= Beginning of Section =

(* ===== verification/RedIter.v ===== *)
(** * Iterators over the red tree: [src/src/syntax/iter.c]

    Cursors driven by a [next] function; each element they yield is an owned reference and
    the cursor owns what it stands on. *)

From stdpp Require Import gmap.
From S2P Require Import Prelude SyntaxKind Green Sll Red RedNav.
Import SyntaxKind Green Sll Red RedTree RedNav.

Module RedIter.

#[local] Open Scope N_scope.
#[local] Open Scope red_scope.

Definition retain_opt (n : option ptr) : M unit := match n with Some n => syntax_node_retain n | None => ret tt end.
Definition release_opt (n : option ptr) : M unit := match n with Some n => syntax_node_release n | None => ret tt end.

(** ** [SyntaxAncestors] *)

Record SyntaxAncestors : Set := mkAncestors { current : option ptr; emitted_first : bool }.

Definition syntax_ancestors_init (start : option ptr) : M SyntaxAncestors :=
  retain_opt start ;;; ret (mkAncestors start false).

Definition syntax_ancestors_next (it : SyntaxAncestors) : M (option ptr * SyntaxAncestors) :=
  match current it with
  | None => ret (None, it)
  | Some cur =>
      if emitted_first it then
        let* par := syntax_node_parent cur in
        syntax_node_release cur ;;;
        retain_opt par ;;;
        ret (par, mkAncestors par true)
      else
        syntax_node_retain cur ;;;
        ret (Some cur, mkAncestors (Some cur) true)
  end.

Definition syntax_ancestors_free (it : SyntaxAncestors) : M SyntaxAncestors :=
  release_opt (current it) ;;; ret (mkAncestors None (emitted_first it)).

Definition syntax_token_ancestors_init (start : option ptr) : M SyntaxAncestors :=
  let* par := match start with Some t => syntax_token_parent t | None => ret None end in
  let* it := syntax_ancestors_init par in
  release_opt par ;;;
  ret it.

(** ** [SyntaxChildren] and [SyntaxChildrenElem] *)

Inductive SyntaxDirection : Set := SYNTAX_DIR_NEXT | SYNTAX_DIR_PREV.

Record SyntaxChildren : Set := mkChildren { of_parent : option ptr; next_index : N; dir : SyntaxDirection }.

Definition syntax_children_init (par : ptr) (d : SyntaxDirection) : M SyntaxChildren :=
  syntax_node_retain par ;;;
  let* count := syntax_node_num_children par in
  ret (mkChildren (Some par) (match d with SYNTAX_DIR_NEXT => 0 | SYNTAX_DIR_PREV => count end) d).

Definition cursor_parent (it : SyntaxChildren) : M ptr :=
  match of_parent it with Some par => ret par | None => lift (AssertFailed "dangling pointer") end.

(** The next index, and the cursor behind it. *)
Definition children_step (it : SyntaxChildren) (count : N) : option (N * SyntaxChildren) :=
  match dir it with
  | SYNTAX_DIR_NEXT =>
      if count <=? next_index it then None else Some (next_index it, mkChildren (of_parent it) (next_index it + 1) (dir it))
  | SYNTAX_DIR_PREV =>
      if next_index it =? 0 then None else Some (next_index it - 1, mkChildren (of_parent it) (next_index it - 1) (dir it))
  end.

Fixpoint children_loop (fuel : nat) (par : ptr) (count : N) (it : SyntaxChildren) : M (option ptr * SyntaxChildren) :=
  match fuel with
  | O => fun _ => OutOfFuel
  | S fuel =>
      match children_step it count with
      | None => ret (None, it)
      | Some (idx, it) =>
          let* child := syntax_node_child par idx in
          match child with Some c => ret (Some c, it) | None => children_loop fuel par count it end
      end
  end.

Definition syntax_children_next (it : SyntaxChildren) : M (option ptr * SyntaxChildren) :=
  let* par := cursor_parent it in
  let* count := syntax_node_num_children par in
  children_loop (S (N.to_nat count)) par count it.

Definition syntax_children_elem_next (it : SyntaxChildren) : M (SyntaxElement * SyntaxChildren) :=
  let* par := cursor_parent it in
  let* count := syntax_node_num_children par in
  match children_step it count with
  | None => ret (ELEM_NONE, it)
  | Some (idx, it) => let* e := syntax_node_child_or_token par idx in ret (e, it)
  end.

Definition syntax_children_free (it : SyntaxChildren) : M SyntaxChildren :=
  release_opt (of_parent it) ;;; ret (mkChildren None (next_index it) (dir it)).

Definition syntax_children_elem_init : ptr -> SyntaxDirection -> M SyntaxChildren := syntax_children_init.
Definition syntax_children_elem_free : SyntaxChildren -> M SyntaxChildren := syntax_children_free.

(** ** [SyntaxPreorder] *)

Record SyntaxPreorder : Set := mkPreorder {
  po_current : SyntaxElement;
  descending : bool;
  po_root : option ptr;
  started : bool;
  finished : bool;
  skip_pending : bool
}.

Inductive SyntaxWalkEvent : Set :=
  | EVENT_NONE
  | WALK_ENTER (e : SyntaxElement)
  | WALK_LEAVE (e : SyntaxElement).

Definition syntax_preorder_init (root : ptr) : M SyntaxPreorder :=
  syntax_node_retain root ;;; ret (mkPreorder ELEM_NONE false (Some root) false false false).

Definition syntax_preorder_skip_subtree (it : SyntaxPreorder) : SyntaxPreorder :=
  if descending it && negb (finished it) && negb (syntax_element_is_none (po_current it))
  then mkPreorder (po_current it) (descending it) (po_root it) (started it) (finished it) true
  else it.

Definition preorder_first_child (e : SyntaxElement) : M SyntaxElement :=
  match e with ELEM_NODE n => syntax_node_first_child_or_token n | _ => ret ELEM_NONE end.

Definition preorder_next_sibling (e : SyntaxElement) : M SyntaxElement :=
  match e with
  | ELEM_NODE n => syntax_node_next_sibling_or_token n
  | ELEM_TOKEN t => syntax_token_next_sibling_or_token t
  | ELEM_NONE => ret ELEM_NONE
  end.

Definition preorder_parent (root : ptr) (e : SyntaxElement) : M SyntaxElement :=
  let* par :=
    match e with
    | ELEM_NODE n => if n =? root then ret None else syntax_node_parent n
    | ELEM_TOKEN t => syntax_token_parent t
    | ELEM_NONE => lift (AssertFailed "dangling pointer")
    end in
  ret (match par with Some par => ELEM_NODE par | None => ELEM_NONE end).

(** The same kind and range. *)
Definition same_place (a b : ptr) : M bool :=
  let* ka := syntax_node_kind a in
  let* kb := syntax_node_kind b in
  let* ra := syntax_node_text_range a in
  let* rb := syntax_node_text_range b in
  ret (kind_eqb ka kb && text_range_eq ra rb).

Definition preorder_is_root (root : ptr) (e : SyntaxElement) : M bool :=
  match e with ELEM_NODE n => same_place n root | _ => ret false end.

Definition retain_elem (e : SyntaxElement) : M SyntaxElement :=
  match e with
  | ELEM_NODE n => syntax_node_retain n
  | ELEM_TOKEN t => syntax_token_retain t
  | ELEM_NONE => ret tt
  end ;;; ret e.

Definition cursor_root (it : SyntaxPreorder) : M ptr :=
  match po_root it with Some root => ret root | None => lift (AssertFailed "dangling pointer") end.

(** The cursor on [e]; [d] when it descends next. *)
Definition on (it : SyntaxPreorder) (e : SyntaxElement) (d : bool) : SyntaxPreorder :=
  mkPreorder e d (po_root it) (started it) (finished it) (skip_pending it).

Definition clear_skip (it : SyntaxPreorder) : SyntaxPreorder :=
  mkPreorder (po_current it) (descending it) (po_root it) (started it) (finished it) false.

Definition done_at (it : SyntaxPreorder) : SyntaxPreorder :=
  mkPreorder ELEM_NONE (descending it) (po_root it) (started it) true (skip_pending it).

Definition syntax_preorder_next (it : SyntaxPreorder) : M (SyntaxWalkEvent * SyntaxPreorder) :=
  if finished it then ret (EVENT_NONE, it)
  else
    let* root := cursor_root it in
    if negb (started it) then
      syntax_node_retain root ;;;
      let* e := retain_elem (ELEM_NODE root) in
      ret (WALK_ENTER e, mkPreorder (ELEM_NODE root) true (po_root it) true (finished it) (skip_pending it))
    else if descending it then
      if skip_pending it then
        let* e := retain_elem (po_current it) in ret (WALK_LEAVE e, on (clear_skip it) (po_current it) false)
      else
        let* child := preorder_first_child (po_current it) in
        if syntax_element_is_none child then
          let* e := retain_elem (po_current it) in ret (WALK_LEAVE e, on it (po_current it) false)
        else
          element_release (po_current it) ;;;
          let* e := retain_elem child in ret (WALK_ENTER e, on it child true)
    else
      let* at_root := preorder_is_root root (po_current it) in
      if at_root : bool then element_release (po_current it) ;;; ret (EVENT_NONE, done_at it)
      else
        let* sibling := preorder_next_sibling (po_current it) in
        if syntax_element_is_none sibling then
          let* par := preorder_parent root (po_current it) in
          element_release (po_current it) ;;;
          if syntax_element_is_none par then ret (EVENT_NONE, done_at it)
          else let* e := retain_elem par in ret (WALK_LEAVE e, on it par false)
        else
          element_release (po_current it) ;;;
          let* e := retain_elem sibling in ret (WALK_ENTER e, on it sibling true).

Definition syntax_preorder_free (it : SyntaxPreorder) : M SyntaxPreorder :=
  element_release (po_current it) ;;;
  release_opt (po_root it) ;;;
  ret (mkPreorder ELEM_NONE (descending it) None (started it) (finished it) (skip_pending it)).

(** ** Descendants: the elements entered, the root left out *)

Definition event_elem (ev : SyntaxWalkEvent) : SyntaxElement :=
  match ev with EVENT_NONE => ELEM_NONE | WALK_ENTER e | WALK_LEAVE e => e end.

(** [with_tokens] for [SyntaxDescendantsElem].  A walk of a subtree emits no more events than
    twice its elements. *)
Fixpoint descendants_loop (fuel : nat) (with_tokens : bool) (it : SyntaxPreorder) : M (SyntaxElement * SyntaxPreorder) :=
  match fuel with
  | O => fun _ => OutOfFuel
  | S fuel =>
      let* (ev, it) := syntax_preorder_next it in
      match ev with
      | EVENT_NONE => ret (ELEM_NONE, it)
      | WALK_LEAVE e => element_release e ;;; descendants_loop fuel with_tokens it
      | WALK_ENTER (ELEM_NODE n) =>
          let* root := cursor_root it in
          let* at_root := same_place n root in
          if at_root : bool then element_release (ELEM_NODE n) ;;; descendants_loop fuel with_tokens it
          else ret (ELEM_NODE n, it)
      | WALK_ENTER e =>
          if with_tokens then ret (e, it) else element_release e ;;; descendants_loop fuel with_tokens it
      end
  end.

Fixpoint green_size (g : Green) : nat :=
  match g with
  | GreenNode _ _ cs => S (foldr (fun c n => (green_size c.2 + n)%nat) 0%nat cs)
  | GreenToken _ _ => 1%nat
  end.

Definition descendants_next (with_tokens : bool) (it : SyntaxPreorder) : M (SyntaxElement * SyntaxPreorder) :=
  let* root := cursor_root it in
  let* g := syntax_node_green root in
  descendants_loop (S (2 * green_size g)) with_tokens it.

Definition syntax_descendants_init : ptr -> M SyntaxPreorder := syntax_preorder_init.
Definition syntax_descendants_next : SyntaxPreorder -> M (SyntaxElement * SyntaxPreorder) := descendants_next false.
Definition syntax_descendants_free : SyntaxPreorder -> M SyntaxPreorder := syntax_preorder_free.
Definition syntax_descendants_elem_init : ptr -> M SyntaxPreorder := syntax_preorder_init.
Definition syntax_descendants_elem_next : SyntaxPreorder -> M (SyntaxElement * SyntaxPreorder) := descendants_next true.
Definition syntax_descendants_elem_free : SyntaxPreorder -> M SyntaxPreorder := syntax_preorder_free.

(** ** Siblings *)

Record SyntaxSiblings : Set := mkSiblings { cur : option ptr; sib_dir : SyntaxDirection; sib_emitted : bool }.

Definition syntax_siblings_init (start : option ptr) (d : SyntaxDirection) : M SyntaxSiblings :=
  retain_opt start ;;; ret (mkSiblings start d false).

Definition syntax_siblings_next (it : SyntaxSiblings) : M (option ptr * SyntaxSiblings) :=
  match cur it with
  | None => ret (None, it)
  | Some c =>
      if sib_emitted it then
        let* nxt := match sib_dir it with
                    | SYNTAX_DIR_NEXT => syntax_node_next_sibling c
                    | SYNTAX_DIR_PREV => syntax_node_prev_sibling c
                    end in
        syntax_node_release c ;;;
        retain_opt nxt ;;;
        ret (nxt, mkSiblings nxt (sib_dir it) true)
      else syntax_node_retain c ;;; ret (Some c, mkSiblings (Some c) (sib_dir it) true)
  end.

Definition syntax_siblings_free (it : SyntaxSiblings) : M SyntaxSiblings :=
  release_opt (cur it) ;;; ret (mkSiblings None (sib_dir it) (sib_emitted it)).

Record SyntaxSiblingsElem : Set := mkSiblingsElem { ecur : SyntaxElement; edir : SyntaxDirection; e_emitted : bool }.

Definition siblings_elem_init_common (start : SyntaxElement) (d : SyntaxDirection) : M SyntaxSiblingsElem :=
  let* e := retain_elem start in ret (mkSiblingsElem e d false).
Definition syntax_siblings_elem_init_node (start : ptr) : SyntaxDirection -> M SyntaxSiblingsElem :=
  siblings_elem_init_common (ELEM_NODE start).
Definition syntax_siblings_elem_init_token (start : ptr) : SyntaxDirection -> M SyntaxSiblingsElem :=
  siblings_elem_init_common (ELEM_TOKEN start).

Definition elem_next_sibling_or_token (e : SyntaxElement) (d : SyntaxDirection) : M SyntaxElement :=
  match e, d with
  | ELEM_NONE, _ => ret ELEM_NONE
  | ELEM_NODE n, SYNTAX_DIR_NEXT => syntax_node_next_sibling_or_token n
  | ELEM_NODE n, SYNTAX_DIR_PREV => syntax_node_prev_sibling_or_token n
  | ELEM_TOKEN t, SYNTAX_DIR_NEXT => syntax_token_next_sibling_or_token t
  | ELEM_TOKEN t, SYNTAX_DIR_PREV => syntax_token_prev_sibling_or_token t
  end.

Definition syntax_siblings_elem_next (it : SyntaxSiblingsElem) : M (SyntaxElement * SyntaxSiblingsElem) :=
  if syntax_element_is_none (ecur it) then ret (ELEM_NONE, it)
  else if e_emitted it then
    let* nxt := elem_next_sibling_or_token (ecur it) (edir it) in
    element_release (ecur it) ;;;
    let* e := retain_elem nxt in
    ret (e, mkSiblingsElem nxt (edir it) true)
  else let* e := retain_elem (ecur it) in ret (e, mkSiblingsElem (ecur it) (edir it) true).

Definition syntax_siblings_elem_free (it : SyntaxSiblingsElem) : M SyntaxSiblingsElem :=
  element_release (ecur it) ;;; ret (mkSiblingsElem ELEM_NONE (edir it) (e_emitted it)).

End RedIter.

= End of Section =

Search the listing for the word "unit". Copy every line in which it occurs.

▶ _RESULT BELOW_
Definition retain_opt (n : option ptr) : M unit := match n with Some n => syntax_node_retain n | None => ret tt end.
Definition release_opt (n : option ptr) : M unit := match n with Some n => syntax_node_release n | None => ret tt end.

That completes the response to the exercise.